Nebraska state patrol bomb squad gets new robot
By Paul Hammel
Omaha World Herald (Nebraska)
State officials Friday unveiled the first of a trio of remote-control robots that will form the first line of defense in the event of a bomb attack on Nebraska.
The $ 158,000 machine, to be used by the Nebraska State Patrol Bomb Squad, will be joined by two smaller robots in June.
One will be delivered to the Omaha Police Department''s bomb unit and the other, a mini-version, to the Lincoln Fire Department.
The State Patrol''s robot is fitted with two, high-pressure water pistols, which are used to break bombs apart.
It also has four video cameras, microphones, several lights and the telescoping arm, which reached 8 feet into the air Friday. It can be fitted with a shotgun. Controlled via a fiber-optic line, it has a range of 2,500 feet and can operate on battery power for about three hours.

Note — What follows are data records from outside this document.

(* ===== verification/Base64.v ===== *)
(** * Base64

    [base/base64.{h,cc}]: encoding of arrays of bytes, and decoding under the options for
    characters that do not belong to the text, for padding and for the end.
    Characters are numbers between 0 and 255.  The three instances of the decoder
    differ in the container of the result. *)
From Stdlib Require Import String Ascii.
From S2P Require Import Prelude CInt AudioUtil ChannelBuffer.

(** ** Characters *)

Definition char (c : ascii) : Z := Z.of_N (N_of_ascii c).

Definition kPad : Z := char "="%char.
(** Padding, whitespace, illegal. *)
Definition pd : Z := 253.
Definition sp : Z := 254.
Definition il : Z := 255.

Definition Base64Table : list Z :=
  map char (list_ascii_of_string
    "ABCDEFGHIJKLMNOPQRSTUVWXYZabcdefghijklmnopqrstuvwxyz0123456789+/").

Definition DecodeTable : list Z :=
  [
   il; il; il; il; il; il; il; il; il; sp;
   sp; sp; sp; sp; il; il; il; il; il; il;
   il; il; il; il; il; il; il; il; il; il;
   il; il; sp; il; il; il; il; il; il; il;
   il; il; il; 62; il; il; il; 63; 52; 53;
   54; 55; 56; 57; 58; 59; 60; 61; il; il;
   il; pd; il; il; il; 0; 1; 2; 3; 4;
   5; 6; 7; 8; 9; 10; 11; 12; 13; 14;
   15; 16; 17; 18; 19; 20; 21; 22; 23; 24;
   25; il; il; il; il; il; il; 26; 27; 28;
   29; 30; 31; 32; 33; 34; 35; 36; 37; 38;
   39; 40; 41; 42; 43; 44; 45; 46; 47; 48;
   49; 50; 51; il; il; il; il; il; il; il;
   il; il; il; il; il; il; il; il; il; il;
   il; il; il; il; il; il; il; il; il; il;
   il; il; il; il; il; il; il; il; il; il;
   il; il; il; il; il; il; il; il; il; il;
   il; il; il; il; il; il; il; il; il; il;
   il; il; il; il; il; il; il; il; il; il;
   il; il; il; il; il; il; il; il; il; il;
   il; il; il; il; il; il; il; il; il; il;
   il; il; il; il; il; il; il; il; il; il;
   il; il; il; il; il; il; il; il; il; il;
   il; il; il; il; il; il; il; il; il; il;
   il; il; il; il; il; il; il; il; il; il;
   il; il; il; il; il; il].

Definition IsBase64Char (ch : Z) : bool :=
  ((char "A" <=? ch) && (ch <=? char "Z")) || ((char "a" <=? ch) && (ch <=? char "z")) ||
  ((char "0" <=? ch) && (ch <=? char "9")) || (ch =? char "+") || (ch =? char "/").

(** [strchr], which also finds the zero at the end of the table. *)
Fixpoint strchr (s : list Z) (ch : Z) : option nat :=
  match s with
  | [] => if ch =? 0 then Some 0%nat else None
  | c :: s => if c =? ch then Some 0%nat else option_map S (strchr s ch)
  end.

Definition GetNextBase64Char (ch : Z) : res (option Z) :=
  match strchr Base64Table ch with
  | None => Ok None
  | Some p => c ← rd (Base64Table ++ [0]) (Z.of_nat (S p));
              if negb (c =? 0) then Ok (Some c)
              else c ← rd Base64Table 0; Ok (Some c)
  end.

Definition IsBase64Encoded (str : list Z) : bool := forallb IsBase64Char str.

(** ** Encoding *)

(** [result[dest_ix++] = c]. *)
Definition append_char (result : list Z) (dest_ix : nat) (c : Z) : res (list Z * nat) :=
  r ← wr result (Z.of_nat dest_ix) c; Ok (r, S dest_ix).

Definition append_code (result : list Z) (dest_ix : nat) (c : Z) : res (list Z * nat) :=
  ch ← rd Base64Table c; append_char result dest_ix ch.

(** The body of the loop, on [i], [dest_ix] and [result]. *)
Definition encode_step (byte_data : list Z) (len : nat) (i dest_ix : nat) (result : list Z)
    : res (nat * nat * list Z) :=
  b ← rd byte_data (Z.of_nat i);
  '(result, dest_ix) ← append_code result dest_ix (Z.land (Z.shiftr b 2) 63);
  let c := Z.land (Z.shiftl b 4) 63 in
  let i := S i in
  c ← (if (i <? len)%nat
       then b ← rd byte_data (Z.of_nat i); Ok (Z.lor c (Z.land (Z.shiftr b 4) 15))
       else Ok c);
  '(result, dest_ix) ← append_code result dest_ix c;
  '(result, dest_ix, i) ←
    (if (i <? len)%nat then
       b ← rd byte_data (Z.of_nat i);
       let c := Z.land (Z.shiftl b 2) 63 in
       let i := S i in
       c ← (if (i <? len)%nat
            then b ← rd byte_data (Z.of_nat i); Ok (Z.lor c (Z.land (Z.shiftr b 6) 3))
            else Ok c);
       '(result, dest_ix) ← append_code result dest_ix c;
       Ok (result, dest_ix, i)
     else '(result, dest_ix) ← append_char result dest_ix kPad; Ok (result, dest_ix, i));
  if (i <? len)%nat then
    b ← rd byte_data (Z.of_nat i);
    '(result, dest_ix) ← append_code result dest_ix (Z.land b 63);
    Ok (S i, dest_ix, result)
  else '(result, dest_ix) ← append_char result dest_ix kPad; Ok (i, dest_ix, result).

(** A round of the loop takes at least one byte, so that [len] rounds are enough. *)
Fixpoint encode_loop (fuel : nat) (byte_data : list Z) (len : nat) (i dest_ix : nat)
    (result : list Z) : res (list Z) :=
  if (i <? len)%nat then
    match fuel with
    | O => Fault OutOfFuel
    | S fuel => '(i, dest_ix, result) ← encode_step byte_data len i dest_ix result;
                encode_loop fuel byte_data len i dest_ix result
    end
  else Ok result.

Definition EncodeFromArray (data : list Z) (len : nat) : res (list Z) :=
  encode_loop len data len 0 0 (replicate ((len + 2) / 3 * 4) 0).

(** ** Decoding *)

Definition DO_PARSE_STRICT : Z := 1.
Definition DO_PARSE_WHITE : Z := 2.
Definition DO_PARSE_ANY : Z := 3.
Definition DO_PARSE_MASK : Z := 3.
Definition DO_PAD_YES : Z := 4.
Definition DO_PAD_ANY : Z := 8.
Definition DO_PAD_NO : Z := 12.
Definition DO_PAD_MASK : Z := 12.
Definition DO_TERM_BUFFER : Z := 16.
Definition DO_TERM_CHAR : Z := 32.
Definition DO_TERM_ANY : Z := 48.
Definition DO_TERM_MASK : Z := 48.
Definition DO_STRICT : Z := Z.lor (Z.lor DO_PARSE_STRICT DO_PAD_YES) DO_TERM_BUFFER.
Definition DO_LAX : Z := Z.lor (Z.lor DO_PARSE_ANY DO_PAD_ANY) DO_TERM_CHAR.

(** The variables of [GetNextQuantum]. *)
Record quantum := MkQuantum {
  q_dpos : nat; qbuf : list Z; byte_len : nat; pad_len : nat; pad_start : nat
}.

(** The body of the loop: [None] is [break]. *)
Definition quantum_step (parse_flags : Z) (illegal_pads : bool) (data : list Z) (q : quantum)
    : res (list Z * option quantum) :=
  ch ← rd data (Z.of_nat (q_dpos q));
  v ← rd DecodeTable ch;
  buf ← wr (qbuf q) (Z.of_nat (byte_len q)) v;
  let any := parse_flags =? DO_PARSE_ANY in
  let ignore := if any then Some (MkQuantum (q_dpos q) buf (byte_len q) (pad_len q) (pad_start q))
                else None in
  Ok (buf,
    if (il =? v) || (illegal_pads && (pd =? v)) then ignore
    else if sp =? v then
      if parse_flags =? DO_PARSE_STRICT then None
      else Some (MkQuantum (q_dpos q) buf (byte_len q) (pad_len q) (pad_start q))
    else if pd =? v then
      if (byte_len q <? 2)%nat then ignore
      else if (4 <=? byte_len q + pad_len q)%nat then ignore
      else Some (MkQuantum (q_dpos q) buf (byte_len q) (S (pad_len q))
                   (if (S (pad_len q) =? 1)%nat then q_dpos q else pad_start q))
    else if (0 <? pad_len q)%nat then
      if any then Some (MkQuantum (q_dpos q) buf (S (byte_len q)) 0 (pad_start q)) else None
    else Some (MkQuantum (q_dpos q) buf (S (byte_len q)) (pad_len q) (pad_start q))).

(** A round takes one character, so that the characters left are enough. *)
Fixpoint quantum_loop (fuel : nat) (parse_flags : Z) (illegal_pads : bool) (data : list Z)
    (len : nat) (q : quantum) : res quantum :=
  if (byte_len q <? 4)%nat && (q_dpos q <? len)%nat then
    match fuel with
    | O => Fault OutOfFuel
    | S fuel =>
        '(buf, next) ← quantum_step parse_flags illegal_pads data q;
        match next with
        | None => Ok (MkQuantum (q_dpos q) buf (byte_len q) (pad_len q) (pad_start q))
        | Some q => quantum_loop fuel parse_flags illegal_pads data len
                      (MkQuantum (S (q_dpos q)) (qbuf q) (byte_len q) (pad_len q) (pad_start q))
        end
    end
  else Ok q.

(** Returns the length, the position, the values and whether there is enough padding. *)
Definition GetNextQuantum (parse_flags : Z) (illegal_pads : bool) (data : list Z) (len : nat)
    (dpos : nat) (buf : list Z) : res (nat * nat * list Z * bool) :=
  q ← quantum_loop (len - dpos) parse_flags illegal_pads data len (MkQuantum dpos buf 0 0 0);
  let buf := take (byte_len q) (qbuf q) ++ replicate (4 - byte_len q) 0 in
  if (4 =? byte_len q + pad_len q)%nat then Ok (byte_len q, q_dpos q, buf, true)
  else Ok (byte_len q, if negb (pad_len q =? 0)%nat then pad_start q else q_dpos q, buf, false).

(** The bytes that a quantum gives, and the value of [c] after them. *)
Definition quantum_bytes (qlen : nat) (q0 q1 q2 q3 : Z) : list Z * Z :=
  let c := to_u8 (Z.lor (Z.shiftl q0 2) (Z.land (Z.shiftr q1 4) 3)) in
  if (2 <=? qlen)%nat then
    let c1 := to_u8 (Z.lor (Z.land (Z.shiftl q1 4) 240) (Z.land (Z.shiftr q2 2) 15)) in
    if (3 <=? qlen)%nat then
      let c2 := to_u8 (Z.lor (Z.land (Z.shiftl q2 6) 192) q3) in
      if (4 <=? qlen)%nat then ([c; c1; c2], 0) else ([c; c1], c2)
    else ([c], c1)
  else ([], c).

Sgt. Rod Getting, who heads the bomb team, said that besides bomb work, the Mark V can be used in hostage situations to deliver a telephone and can be fitted with detection equipment to sniff out the dangers at a chemical spill.
All three robot purchases would not have been possible, officials said, without federal homeland security funds.
"The number one threat is bombings, explosives - look at what happened in Spain," said Lt. Tim Conahan of the Omaha Police Department''s emergency response unit. "So the bomb squads will be at the front lines."
And, in the sometimes rival-filled world of law enforcement, the state''s bomb teams will be working together.
The teams with Omaha, Lincoln and the State Patrol have been training together, and decided to buy three different robots - a mini, medium and large version - to improve the state''s capabilities. All three were built by REMOTEC of Knoxville, Tenn.
"One team, one fight we call it," said Conahan. "We''ve really come together as a group."
Lt. Gov. Dave Heineman, who heads the state''s homeland security efforts, said that has typified the state''s response to the terrorist attacks of 9/11.
"Firefighters and all emergency management personnel have been brought together by this because it takes a team effort," Heineman said.
Getting said the State Patrol chose the largest robot because of its rural mission. The Mark V is fitted with tires or tanklike tracks, which allows it to slog down muddy roads or up stairways.
Omaha has a smaller version that can maneuver down airplane aisles and other tight spots.
Previously, there was only one bomb-squad robot in the state - a 30-year-old model used by Omaha police.